Milky Way’s Fastest Stars Are ‘Runaways’ From Another Galaxy: Study

The fastest-moving stars in our galaxy – which are travelling so swiftly that they can escape the Milky Way – are in fact ‘runaways’ from a much smaller galaxy orbiting around our own, scientists say.

The researchers, from the University of Cambridge in the UK, showed that these stellar sprinters originated in the Large Magellanic Cloud (LMC), a dwarf galaxy orbiting around the Milky Way.

These fast-moving stars, known as hypervelocity stars, were able to escape their original home when the explosion of one star in a binary system caused the other to fly off with such speed that it was able to escape the gravity of the LMC and get absorbed into the Milky Way.

Astronomers first thought that the hypervelocity stars, which are large blue stars, may have been expelled from the centre of the Milky Way by a supermassive black hole.

To date, roughly 20 hypervelocity stars have been observed, mostly in the northern hemisphere.

“The hypervelocity stars are mostly found in the Leo and Sextans constellations – we wondered why that is the case,” said Douglas Boubert, a PhD student at Cambridge.

An alternative explanation to the origin of hypervelocity stars is that they are runaways from a binary system.

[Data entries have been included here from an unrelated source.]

(** [saveResults] given an average that is not finite does not return. *)
Lemma Plain_saveResults_not_finite (file : bytes) (results : list Result)
      (totalScore : Z) (avgDuration : float) (w w' : World) :
  PrimFloat.is_finite avgDuration = false ->
  Plain.saveResults encode env file results totalScore avgDuration w <> Returned (tt, w').
Proof.
  intros Hnan H.
  assert (Hno : forall old,
             json_Marshal encode
                          (load old ++ [new_item (Now_result env (now_calls w))
                                                 results totalScore avgDuration]) = None).
  { intros old. unfold json_Marshal. rewrite forallb_app.
    cbn [forallb]. unfold finite_DatabaseItem at 2, new_item. cbn [AvgDuration].
    rewrite Hnan. cbn [andb]. now rewrite andb_false_r. }
  destruct (disk w file) as [|old|old|] eqn:Hdisk.
  - rewrite (Plain_saveResults_creates encode env file results totalScore avgDuration w Hdisk)
      in H.
    rewrite (Plain_saveResults_spec encode env file results totalScore avgDuration
                                    (set_disk w file (File [])) []
                                    (disk_set_disk w file (File []))) in H.
    cbn [set_disk now_calls] in H. rewrite (Hno []) in H. discriminate.
  - rewrite (Plain_saveResults_spec encode env file results totalScore avgDuration
                                    w old Hdisk) in H.
    rewrite (Hno old) in H. discriminate.
  - unfold Plain.saveResults, bind, os_OpenFile, ioutil_ReadAll in H.
    rewrite Hdisk in H. rewrite Hdisk in H. discriminate.
  - unfold Plain.saveResults, bind, os_OpenFile in H.
    rewrite Hdisk in H. discriminate.
Qed.

(** A run of no trial does not end well, whatever the log and the
    environment: the average of no duration is 0/0. *)
Lemma zero_trial_run_never_returns (fuel : nat) (args : Args) (w w' : World) :
  fst (Atoi (arg_n args)) <= 0 ->
  Plain.main fuel encode env args w <> Returned (tt, w') /\
  Termbox.main fuel encode env args w <> Returned (tt, w').
Proof.
  intros Hn. split; intros H.
  - unfold Plain.main in H.
    inv_bind H. inv_bind H. inv_bind H.
    assert (a1 = []).
    { destruct fuel; cbn [Plain.main_loop] in Hstep1;
        replace (0 <? fst (Atoi (arg_n args))) with false in Hstep1
        by (symmetry; apply Z.ltb_ge; lia);
        now inversion Hstep1. }
    subst a1. cbn in H.
    revert H. apply Plain_saveResults_not_finite. reflexivity.
  - unfold Termbox.main in H.
    inv_bind H. inv_bind H. inv_bind H. inv_bind H.
    assert (a2 = []).
    { destruct fuel; cbn [Termbox.main_loop] in Hstep2;
        replace (0 <? fst (Atoi (arg_n args))) with false in Hstep2
        by (symmetry; apply Z.ltb_ge; lia);
        now inversion Hstep2. }
    subst a2. cbn in H.
    revert H. apply (Plain_saveResults_not_finite a [] 0). reflexivity.
Qed.

End Run.



(** The same run of the full-screen program, on a path with no file: the
    scores are 2 and 0. *)
Example Termbox_run_of_two_trials :
  exists w',
    Termbox.main 20 shape_encode sample_env two_trials_args (fresh_world [] NoFile)
    = Returned (tt, w') /\
    disk w' log_path = File (B "[{}]") /\
    result_of (Termbox.main_loop 20 sample_env 10 99 3 2 0 [] (fresh_world [] NoFile))
    = Returned [ {| Score := 2; Duration := 1.5; Count := 3 |};
                 {| Score := 0; Duration := 1.5; Count := 3 |} ].
Proof.
  eexists. split; [vm_compute; reflexivity|].
  split; vm_compute; reflexivity.
Qed.

(** * Further properties *)

(** ** The scorer *)

Section ScorerMore.

Variable p : program.

Lemma compare_of_spec (e a : list Z) :
  compare_of p e a = Returned (Z.of_nat (common_prefix e a)).
Proof. destruct p; [apply Plain_compare_spec | apply Termbox_compare_spec]. Qed.

Lemma common_prefix_sym (a b : list Z) : common_prefix a b = common_prefix b a.
Proof.
  revert b; induction a as [|x a IH]; intros [|y b]; simpl; try reflexivity.
  rewrite (Z.eqb_sym y x). destruct (x =? y); [now rewrite IH | reflexivity].
Qed.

In binary star systems, the closer the two stars are, the faster they orbit one another. If one star explodes as a supernova, it can break up the binary and the remaining star flies off at the speed it was orbiting.

The escaping star is known as a runaway. Runaway stars originating in the Milky Way are not fast enough to be hypervelocity because blue stars can not orbit close enough without the two stars merging. However, a fast-moving galaxy could give rise to these speedy stars.

The LMC is the largest and fastest of the dozens of dwarf galaxies in orbit around the Milky Way. It only has 10 percent of the mass of the Milky Way, and so the fastest runaways born in this dwarf galaxy can easily escape its gravity.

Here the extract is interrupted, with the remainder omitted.